Secretaría para no creyentes

La Secretaría fue establecida por el Papa Pablo VI en abril de 1965; y el cardenal Franz Koenig, arzobispo de Viena, fue nombrado su primer presidente. La semilla de su creación fue sembrada por el Papa juan xxiii cuando dirigió su encíclica pacem in terris de 1963 a "todos los hombres de buena voluntad" así como a los creyentes. El Papa se dio cuenta de que no se puede lograr un nuevo orden mundial de paz y justicia a menos que haya cooperación entre católicos, otros cristianos y "hombres sin fe cristiana alguna, pero dotados de razón y de una conducta natural recta".

El Papa Pablo VI desarrolló este entendimiento aún más en su primera encíclica papal, Su propia iglesia (1964), cuando escribió que no es el camino correcto para la Iglesia "aislarse de los tratos con la sociedad secular" o limitarse a "señalar los males que se pueden encontrar en la sociedad secular, condenarlos y declarar cruzadas contra ellos "o" esforzarse por ejercer una influencia preponderante sobre él o incluso ejercer un poder teocrático sobre él ". Más bien, el camino que debe seguir la Iglesia en su trato con el mundo "se puede representar mejor en un diálogo ... concebiendo las relaciones entre lo sagrado y lo secular en términos del dinamismo transformador de la sociedad moderna, en términos del pluralismo de sus manifestaciones, igualmente en cuanto a la madurez del hombre, religioso o no, capacitado mediante la educación secular para pensar, hablar y actuar desde la dignidad del diálogo ”. El concilio vaticano ii también contribuyó a esta perspectiva, especialmente en dos documentos publicados el 7,1965 de diciembre de 1. En su Declaración sobre Libertad Religiosa señaló el diálogo como una forma de conocer la verdad libremente y sin coacción, de acuerdo con la dignidad de la persona humana (3, XNUMX). La Constitución sobre la Iglesia y el mundo moderno, dirigida a "toda la humanidad", indica que la existencia del ateísmo constituye un problema que debe ser comprendido y resuelto mediante el diálogo sobre cuestiones de interés fundamental para todos los pueblos.
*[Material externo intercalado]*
Lemma filter_stands_for o rs os :
  Forall2 stands_for rs os →
  length (List.filter (λ r, sr_outcome r =?s outcome_value o) rs) =
  length (List.filter (λ r, bool_decide (r_outcome r = o)) os).
Proof.
  induction 1 as [|r x rs os (Hv & _) _ IH]; [done|]. cbn [List.filter].
  rewrite Hv. rewrite (bool_decide_ext (outcome_value (r_outcome x) = outcome_value o) (r_outcome x = o)).
  2: { split; [apply outcome_value_inj|by intros ->]. }
  destruct (bool_decide _); cbn; by rewrite IH.
Qed.

Lemma outcomes_partition os :
  Z.of_nat (length os) =
  Z.of_nat (length (List.filter (λ r, bool_decide (r_outcome r = MATCHED)) os)) +
  Z.of_nat (length (List.filter needs_attention os)) +
  Z.of_nat (length (List.filter (λ r, bool_decide (r_outcome r = DUPLICATE)) os)).
Proof.
  induction os as [|r os IH]; [done|]. cbn [List.filter length].
  assert (Hone : (if bool_decide (r_outcome r = MATCHED) then 1 else 0) +
    (if needs_attention r then 1 else 0) + (if bool_decide (r_outcome r = DUPLICATE) then 1 else 0) = 1).
  { unfold needs_attention. destruct r as [[] ? ? ? ?]; reflexivity. }
  destruct (bool_decide (r_outcome r = MATCHED)), (needs_attention r), (bool_decide (r_outcome r = DUPLICATE));
    cbn [length] in *; lia.
Qed.

Lemma summary_facts rs os : Forall2 stands_for rs os →
  let summary := summarise_settlement os in
  s_rows summary = Z.of_nat (length rs) ∧
  s_matched summary = Z.of_nat (length (List.filter (λ r, sr_outcome r =?s outcome_value MATCHED) rs)) ∧
  s_rows summary = s_matched summary + s_needs_attention summary +
    Z.of_nat (length (List.filter (λ r, sr_outcome r =?s outcome_value DUPLICATE) rs)).
Proof.
  intros HF summary. rewrite !(filter_stands_for _ _ _ HF).
  assert (Hm : s_matched summary = Z.of_nat (length (List.filter (λ r, bool_decide (r_outcome r = MATCHED)) os)))
    by exact (count_outcomes_get os [] MATCHED).
  split; [by rewrite (Forall2_length _ _ _ HF)|]. split; [exact Hm|]. rewrite Hm. apply outcomes_partition.
Qed.

(** The end of a file: nothing, or all of its rows. *)
Lemma closed_cases fault now d f : closed fault now d f = (d, inl (Http 409 ("batch " +:+ st_batch_reference (in_request f) +:+
    " has already been ingested for " +:+ st_provider (in_request f)))) ∨
  settlement_rows (closed fault now d f).1 = settlement_rows d ++ in_rows f ∧ (closed fault now d f).2 = inr (summarise_settlement (in_results f)).
Proof.
  unfold closed, close_file, emit, session_of. rewrite bind_exec, bind_try_commit. cbn [working committed].
  destruct (fault _); [left; reflexivity|right; by split].
Qed.

Lemma closed_filed fault now d f : file_ok f → in_left f = [] →
  match (closed fault now d f).2 with inl _ => (closed fault now d f).1 = d | inr summary => filed (in_request f) d (closed fault now d f).1 summary end.
Proof.
  intros [H1 H2 H3 H4] El. destruct (closed_cases fault now d f) as [->|(Er & ->)]; [done|]. exists (in_rows f).
  split; [done|]. split; [rewrite El in H4; cbn in H4; by rewrite app_nil_r in H4|]. split; [done|]. by apply summary_facts.
Qed.

(** ** Every step keeps the bound *)

(** Handlers that write no settlement row. *)
Lemma create_rows registry uuid4 fault request now d :
  settlement_rows (run (create_shipment registry uuid4 fault request now) d).1 = settlement_rows d.
Proof.
  unfold run, create_shipment. destruct (get _ _) as [courier|]; [|done]. symex.
  destruct (List.filter _ _) as [|? [|]]; [|done..]. symex. unfold flush. symex.
  destruct (fault _); [done|]. unfold emit. symex. by destruct (fault _).
Qed.

Lemma callback_run registry fault post p request now d :
  settlement_rows (run (handle_callback registry fault post p request now) d).1 = settlement_rows d.
Proof.
  unfold run, handle_callback. destruct (get _ _) as [courier|]; [|done].
  destruct (parcel_filter _ _); [|done]. symex.
  destruct (List.filter _ _) as [|? [|]]; [done| |done]. unfold emit. symex. by destruct (fault _).
Qed.

Lemma look_up_rows d f : in_rows (look_up d f) = in_rows f ∧ (file_ok f → file_ok (look_up d f)).
Proof. unfold look_up. destruct (in_left f) eqn:E; [done|]. split; [done|]. intros [H1 H2 H3 H4]. rewrite E in H4. by split. Qed.

(** A file replaced by one with no more matches. *)
Lemma replace_ok n d fs1 f f' fs2 : floor_ok n (Floor d (fs1 ++ f :: fs2)) → file_ok f' →
  (∀ so, matched_in so (in_rows f') = matched_in so (in_rows f) ∨
     matched_in so (settlement_rows d) = 0%nat) →
  floor_ok n (Floor d (fs1 ++ f' :: fs2)).
Proof.
  intros [Hb Hf Ho He] Hf' Hm. cbn [fl_db fl_files] in *.
  apply Forall_app in Hf as [Hf1 Hf2]. apply Forall_cons_iff in Hf2 as [_ Hf2]. rewrite length_app in Ho. cbn [length] in Ho.
  assert (Hall : Forall file_ok (fs1 ++ f' :: fs2)) by (apply Forall_app; split; [done|by constructor]).
  split; cbn [fl_db fl_files]; [|done|rewrite length_app; cbn [length]; lia|done].
  intros so. destruct (Hm so) as [E|E].
  - specialize (Hb so). rewrite pending_app in Hb |- *. cbn [pending foldr] in Hb |- *. rewrite E. exact Hb.
  - rewrite E. pose proof (pending_bound so _ Hall) as Hp. rewrite length_app in Hp. cbn [length] in Hp. lia.
Qed.

Lemma floor_step_ok registry repr uuid4 n w w' : floor_step registry repr uuid4 n w w' → floor_ok n w → floor_ok n w'.
Proof.
  destruct w as [d fs]. intros Hs Hok. destruct Hs as [fault request now|fault post p request now|courier request Hget Hlen|fs1 f fs2 E|fs1 f fs2 snapshot f' E Hn|fs1 f fs2 fault now E El|fs1 f fs2 E];
    cbn [fl_db fl_files] in *; try subst fs.
  - destruct Hok as [Hb Hf Ho He]. split; cbn [fl_db fl_files] in *; rewrite ?create_rows; done.
  - destruct Hok as [Hb Hf Ho He]. split; cbn [fl_db fl_files] in *; rewrite ?callback_run; done.
  - destruct Hok as [Hb Hf Ho He]. split; cbn [fl_db fl_files] in *; [|apply Forall_app; split; [done|]|rewrite length_app; cbn; lia|done].
    + intros so. rewrite pending_app. cbn. specialize (Hb so). lia.
    + constructor; [|constructor]. split; [intros so; cbn; lia|constructor|constructor|done].
  - destruct (look_up_rows d f) as [E Hf]. eapply replace_ok; [exact Hok| |intros so; left; by rewrite E].
    apply Hf. pose proof (fk_files _ _ Hok) as HF. cbn in HF. apply Forall_app in HF as [_ HF]. by apply Forall_cons_iff in HF as [HF _].
  - pose proof (fk_files _ _ Hok) as HF. cbn in HF. apply Forall_app in HF as [_ HF]. apply Forall_cons_iff in HF as [HF _].
    destruct (next_ok _ _ _ _ _ Hn HF) as (Hf' & _ & Hm). eapply replace_ok; [exact Hok|done|]. intros so. destruct (Hm so) as [?|(? & _)]; auto.
  - destruct Hok as [Hb Hf Ho He]. cbn [fl_db fl_files] in *. apply Forall_app in Hf as [Hf1 Hf2]. apply Forall_cons_iff in Hf2 as [Hf Hf2].
    rewrite length_app in Ho. cbn [length] in Ho.
    split; cbn [fl_db fl_files]; [|by apply Forall_app|rewrite length_app; lia|].
    + intros so. specialize (Hb so). rewrite pending_app in Hb |- *. cbn [pending foldr] in Hb. fold (pending so fs2) in Hb.
      destruct (closed_cases fault now d f) as [->|(-> & _)]; cbn [fst]; [lia|]. rewrite matched_in_app. lia.
    + destruct (closed_cases fault now d f) as [->|(-> & _)]; cbn [fst]; [done|]. apply Forall_app. split; [done|apply Hf].
  - destruct Hok as [Hb Hf Ho He]. cbn [fl_db fl_files] in *. apply Forall_app in Hf as [Hf1 Hf2]. apply Forall_cons_iff in Hf2 as [_ Hf2].
    rewrite length_app in Ho. cbn [length] in Ho. split; cbn [fl_db fl_files]; [|by apply Forall_app|rewrite length_app; lia|done].
    intros so. specialize (Hb so). rewrite pending_app in Hb |- *. cbn [pending foldr] in Hb. fold (pending so fs2) in Hb. lia.
Qed.

(** ** A file ingested without interruption is the handler *)

Lemma seen_snoc own row d : with_settlement_rows (λ rs, rs ++ [row]) (seen own d) = seen (own ++ [row]) d.
Proof. unfold seen, with_settlement_rows. cbn. by rewrite <-(assoc_L (++)). Qed.

Lemma seen_nil d : seen [] d = d.
Proof. destruct d. unfold seen, with_settlement_rows. cbn. by rewrite app_nil_r. Qed.

Lemma uninterrupted_lines registry repr uuid4 n snapshot courier request lines : ∀ own results d s r,
  fold_each lines results (ingest_row repr snapshot courier (st_batch_reference request)) (Session d (seen own d)) = (s, r) →
  match r with
  | inl _ => committed s = d ∧ rtc (floor_step registry repr uuid4 n) (Floor d [File courier request own results lines None]) (Floor d [])
  | inr results' => ∃ own', s = Session d (seen own' d) ∧
      rtc (floor_step registry repr uuid4 n) (Floor d [File courier request own results lines None]) (Floor d [File courier request own' results' [] None])
  end.
Proof.
  induction lines as [|line lines IH]; intros own results d s r H; cbn [fold_each] in H.
  - unfold ret in H. injection H as <- <-. exists own. by split; [|apply rtc_refl].
  - unfold bind at 1, ingest_row at 1 in H. rewrite bind_query in H. cbn [working] in H.
    change (shipments_of courier line (seen own d)) with (shipments_of courier line d) in H.
    set (f := File courier request own results (line :: lines) None).
    assert (Hlook : floor_step registry repr uuid4 n (Floor d [f]) (Floor d [look_up d f])) by exact (floor_look registry repr uuid4 n (Floor d [f]) [] f [] eq_refl).
    destruct (found_cases courier repr snapshot (st_batch_reference request) results line (shipments_of courier line d) (Session d (seen own d)))
      as [(e & E)|(row & o & E & _ & _)]; rewrite E in H.
    + injection H as <- <-. split; [done|]. eapply rtc_l; [exact Hlook|]. apply rtc_once. exact (floor_fail registry repr uuid4 n (Floor d [look_up d f]) [] (look_up d f) [] eq_refl).
    + cbn [committed working] in H. rewrite seen_snoc in H. specialize (IH _ _ _ _ _ H).
      assert (Hline : floor_step registry repr uuid4 n (Floor d [look_up d f]) (Floor d [File courier request (own ++ [row]) (results ++ [o]) lines None])).
      { apply (floor_line registry repr uuid4 n (Floor d [look_up d f]) [] (look_up d f) [] snapshot _ eq_refl).
        unfold reconcile_next, f, look_up. cbn [in_left in_found in_courier in_request in_results in_rows]. unfold session_of. cbn [in_rows fl_db].
        rewrite E. cbn [working committed]. rewrite seen_snoc. unfold seen, with_settlement_rows. cbn [settlement_rows]. by rewrite drop_app_length. }
      destruct r as [e|results'].
      * destruct IH as [Hc Hr]. split; [done|]. eapply rtc_l; [exact Hlook|]. eapply rtc_l; [exact Hline|exact Hr].
      * destruct IH as (own' & Hs & Hr). exists own'. split; [done|]. eapply rtc_l; [exact Hlook|]. eapply rtc_l; [exact Hline|exact Hr].
Qed.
Hay dos dimensiones destacadas de la actividad de la Secretaría. Uno fue el desarrollo de una comprensión más completa del diálogo como método y en la práctica. Su documento sobre "El diálogo con los no creyentes" (8 de marzo de 1967) destacó la importancia del diálogo: "La dignidad y el valor de las personas humanas son siempre mejor reconocidos por nuestros contemporáneos en el marco de la evolución general de la cultura y la sociedad. De hecho, la intensificación de las relaciones sociales ha ayudado al hombre a darse cuenta de que el pluralismo es una dimensión característica de la sociedad. Pero el verdadero pluralismo sólo es posible si los hombres, las comunidades y las culturas dialogan ". Para lograr este objetivo, la Secretaría recomendó y ofreció apoyo a dichos diálogos y las estructuras necesarias para apoyarlos en varias naciones y lugares.
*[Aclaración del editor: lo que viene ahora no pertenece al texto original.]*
(* ===== verification/CartService.v ===== *)
(** * Carts and checkout (services/cart-service)

    [CartRules] is cart_cache_rules.py, [CheckoutLock] is checkout_lock.py, and
    [CartService] is cart_service.py with the sweeper of main.py.

    Redis and Postgres cannot share a transaction, so a request is a sequence of
    awaits between which any other request may run.  [CartService] keeps that: a
    [thread] is a request suspended before its next await, [resume] performs that
    await and runs on to the following one, and an interleaving is a list of
    moves.  Any await may raise ([io]).  What a request did in Postgres becomes
    visible at its commit; an idempotency key inserted by a transaction that is
    still open blocks the other requests that insert the same key.
    Times are microseconds. *)

From S2P Require Import Prelude PyValue Session.

(** ** Cache coherence rules *)

Module CartRules.

(** product id and quantity, in insertion order *)
Definition CartItems := list (string * Z).

Inductive CartSource := CACHE | REHYDRATED | EMPTY.

Definition STATUS_ACTIVE := "active".
Definition STATUS_CHECKOUT_IN_PROGRESS := "checkout_in_progress".
Definition STATUS_EXPIRED := "expired".

Record DurableCart := { d_items : CartItems; d_status : string; d_expires_at : option Z }.

Record CartView := { items : CartItems; source : CartSource }.

Definition rehydrated (v : CartView) : bool :=
  match source v with REHYDRATED => true | _ => false end.

Definition empty (v : CartView) : bool := match items v with [] => true | _ => false end.

Definition resolve_cart (cached : option CartItems) (durable : option DurableCart) (now : Z) : CartView :=
  match cached with
  | Some c => {| items := c; source := CACHE |}
  | None =>
      match durable with
      | None => {| items := []; source := EMPTY |}
      | Some d =>
          if negb (d_status d =?s STATUS_ACTIVE) then {| items := []; source := EMPTY |}
          else if match d_expires_at d with Some e => e <=? now | None => false end
          then {| items := []; source := EMPTY |}
          else {| items := d_items d; source := REHYDRATED |}
      end
  end.

Definition merge_item (its : CartItems) (product_id : string) (quantity : Z) : CartItems :=
  dict_set its product_id (default 0 (dict_get its product_id) + quantity).

End CartRules.

(** ** The checkout lock *)

Module CheckoutLock.

Definition DEFAULT_TTL_SECONDS : Z := 10.

(** Redis keys with an expiry. *)
Definition redis_get {A} (m : gmap string (A * Z)) (k : string) (now : Z) : option A :=
  match m !! k with Some (v, e) => if now <? e then Some v else None | None => None end.

Definition redis_set {A} (k : string) (v : A) (ttl_seconds now : Z) (m : gmap string (A * Z)) : gmap string (A * Z) :=
  <[k := (v, now + ttl_seconds * 1000000)]> m.

Definition lock_key_for (user_id : string) : string := "lock:checkout:" +:+ user_id.

(** [SET key token NX EX ttl] *)
Definition acquire (key token : string) (now : Z) (m : gmap string (string * Z)) : gmap string (string * Z) * bool :=
  match redis_get m key now with
  | None => (redis_set key token DEFAULT_TTL_SECONDS now m, true)
  | Some _ => (m, false)
  end.

(** [RELEASE_SCRIPT], atomic in Redis *)
Definition release (key token : string) (now : Z) (m : gmap string (string * Z)) : gmap string (string * Z) * Z :=
  if bool_decide (redis_get m key now = Some token) then (delete key m, 1) else (m, 0).

Definition current_owner (key : string) (now : Z) (m : gmap string (string * Z)) : option string :=
  redis_get m key now.

End CheckoutLock.

(** ** The service *)

Module CartService.
Import CartRules CheckoutLock.

Definition CART_TTL : Z := 3600.

Record CartState := {
  cart_id : string;
  cart_user_id : string;
  cart_items : CartItems;
  cart_status : string;
  cart_expires_at : Z;
  cart_updated_at : Z;
}.

Record system := {
  cart_cache : gmap string (CartItems * Z);
  locks : gmap string (string * Z);
  carts : list CartState;
  cart_outbox : list OutboxMessage;
  cart_keys : list string;
  open_keys : list string;
  cart_draws : nat;
}.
Una segunda dimensión de su actividad fue destacada por el Cardenal Koenig cuando se inauguró el Secretariado, es decir, la tarea de llevar a cabo y fomentar la investigación científica sobre las bases del ateísmo y transmitir los resultados de esa investigación a los católicos, en su periódico. Ateismoe Dinlogo.
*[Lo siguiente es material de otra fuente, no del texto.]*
(** [None] is the exception of [compare_digest]. *)
Definition verify_signature (secret raw_body : string) (header : option string) (now tolerance : Z)
    : option SignatureCheck :=
  let refuse a d t := Some {| admission := a; detail := d; timestamp := t |} in
  if match header with Some h => is_empty h | None => true end then
    refuse MISSING_SIGNATURE "no signature header" None
  else match parse_signature_header header with
  | (Some ts, Some signature) =>
      if is_empty signature then refuse MALFORMED_SIGNATURE "signature header is missing t or v1" None
      else
        let age := now - ts in
        if tolerance <? age then
          refuse STALE ("timestamp is " +:+ dec age +:+ "s old, tolerance is " +:+ dec tolerance +:+ "s") (Some ts)
        else if age <? - tolerance then
          refuse STALE ("timestamp is " +:+ dec (- age) +:+ "s in the future, tolerance is " +:+ dec tolerance +:+ "s")
            (Some ts)
        else match compare_digest (expected_signature secret ts raw_body) signature with
             | None => None
             | Some false => refuse BAD_SIGNATURE "signature does not match" (Some ts)
             | Some true => refuse ACCEPT "signature verified" (Some ts)
             end
  | _ => refuse MALFORMED_SIGNATURE "signature header is missing t or v1" None
  end.

(** The header a sender writes: [t=<unix seconds>,v1=<hex hmac>]. *)
Definition signed_header (secret raw_body : string) (t : Z) : string :=
  "t=" +:+ dec t +:+ "," +:+ SIGNATURE_SCHEME +:+ "=" +:+ expected_signature secret t raw_body.

Definition is_hex (c : Ascii.ascii) : bool :=
  ((48 <=? code c) && (code c <=? 57)) || ((97 <=? code c) && (code c <=? 102)).

Lemma lacks_hex (p : Ascii.ascii → bool) s :
  (∀ c, has_char c s = true → is_hex c = true) → (∀ c, is_hex c = true → p c = false) → lacks p s.
Proof. intros H Hp c Hc. by apply Hp, H. Qed.

Lemma hex_ascii s : (∀ c, has_char c s = true → is_hex c = true) → is_ascii s = true.
Proof.
  induction s as [|c s IH]; intros H; [done|]. cbn. rewrite IH.
  - rewrite andb_true_r. assert (is_hex c = true) as Hc by (apply H; cbn; by rewrite bool_decide_true).
    unfold is_hex in Hc. lia.
  - intros d Hd. apply H. cbn. by rewrite Hd, orb_true_r.
Qed.

Lemma is_hex_not c d : is_hex d = false → is_hex c = true → bool_decide (c = d) = false.
Proof. intros Hd Hc. apply bool_decide_eq_false. congruence. Qed.

(** Reading a header back. *)
Lemma parse_signed t sig :
  (∀ c, has_char c sig = true → is_hex c = true) →
  parse_signature_header (Some ("t=" +:+ dec t +:+ "," +:+ SIGNATURE_SCHEME +:+ "=" +:+ sig)) = (Some t, Some sig).
Proof.
  intros Hsig. unfold parse_signature_header. change (is_empty _) with false. cbv iota.
  assert (∀ p, (∀ c, is_hex c = true → p c = false) → lacks p sig) as Hhex by (intros p; by apply lacks_hex).
  assert (∀ p, (∀ c, 48 ≤ code c ≤ 57 ∨ code c = 45 → p c = false) → lacks p (dec t)) as Hdec.
  { intros p Hp c Hc. by eapply Hp, dec_digits. }
  change ("t=" +:+ dec t +:+ "," +:+ SIGNATURE_SCHEME +:+ "=" +:+ sig)
    with (String "t"%char (String "="%char (dec t)) +:+ String ","%char (String "v"%char (String "1"%char (String "="%char sig)))).
  rewrite split_on_app, split_on_single; cycle 1.
  - do 3 (apply lacks_cons; split; [done|]). apply Hhex. intros c. by apply is_hex_not.
  - do 2 (apply lacks_cons; split; [done|]). apply Hdec. intros c Hc. apply bool_decide_eq_false.
    intros ->. vm_compute in Hc. intuition congruence.
  - cbn [foldl]. unfold read_part at 2. rewrite strip_lacks.
    2: { do 2 (apply lacks_cons; split; [done|]). apply dec_no_space. }
    change (String "t"%char (String "="%char (dec t))) with ("t" +:+ String "="%char (dec t)).
    rewrite partition_on_app by (by apply lacks_char). change (strip "t" =?s "t") with true. cbv iota.
    rewrite strip_lacks, parse_int_dec by apply dec_no_space. unfold read_part. rewrite strip_lacks.
    2: { do 3 (apply lacks_cons; split; [done|]). apply Hhex. intros c Hc. unfold is_hex in Hc. unfold is_space. lia. }
    change (String "v"%char (String "1"%char (String "="%char sig))) with ("v1" +:+ String "="%char sig).
    rewrite partition_on_app by (by apply lacks_char). change (strip "v1" =?s "t") with false. change (strip "v1" =?s SIGNATURE_SCHEME) with true.
    cbv iota. rewrite strip_lacks; [done|]. apply Hhex. intros c Hc. unfold is_hex in Hc. unfold is_space. lia.
Qed.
En su apogeo, la Secretaría estaba integrada por unos 30 obispos de todo el mundo, asistidos por más de 50 consultores y expertos. En 1988, fue reorganizado bajo la constitución apostólica del Papa Juan Pablo II. Bono Pastor (1988), y rebautizado como Pontificio Consejo para el Diálogo con los No Creyentes. En 1993, sus funciones se incorporaron al recién formado Consejo Pontificio para la Cultura.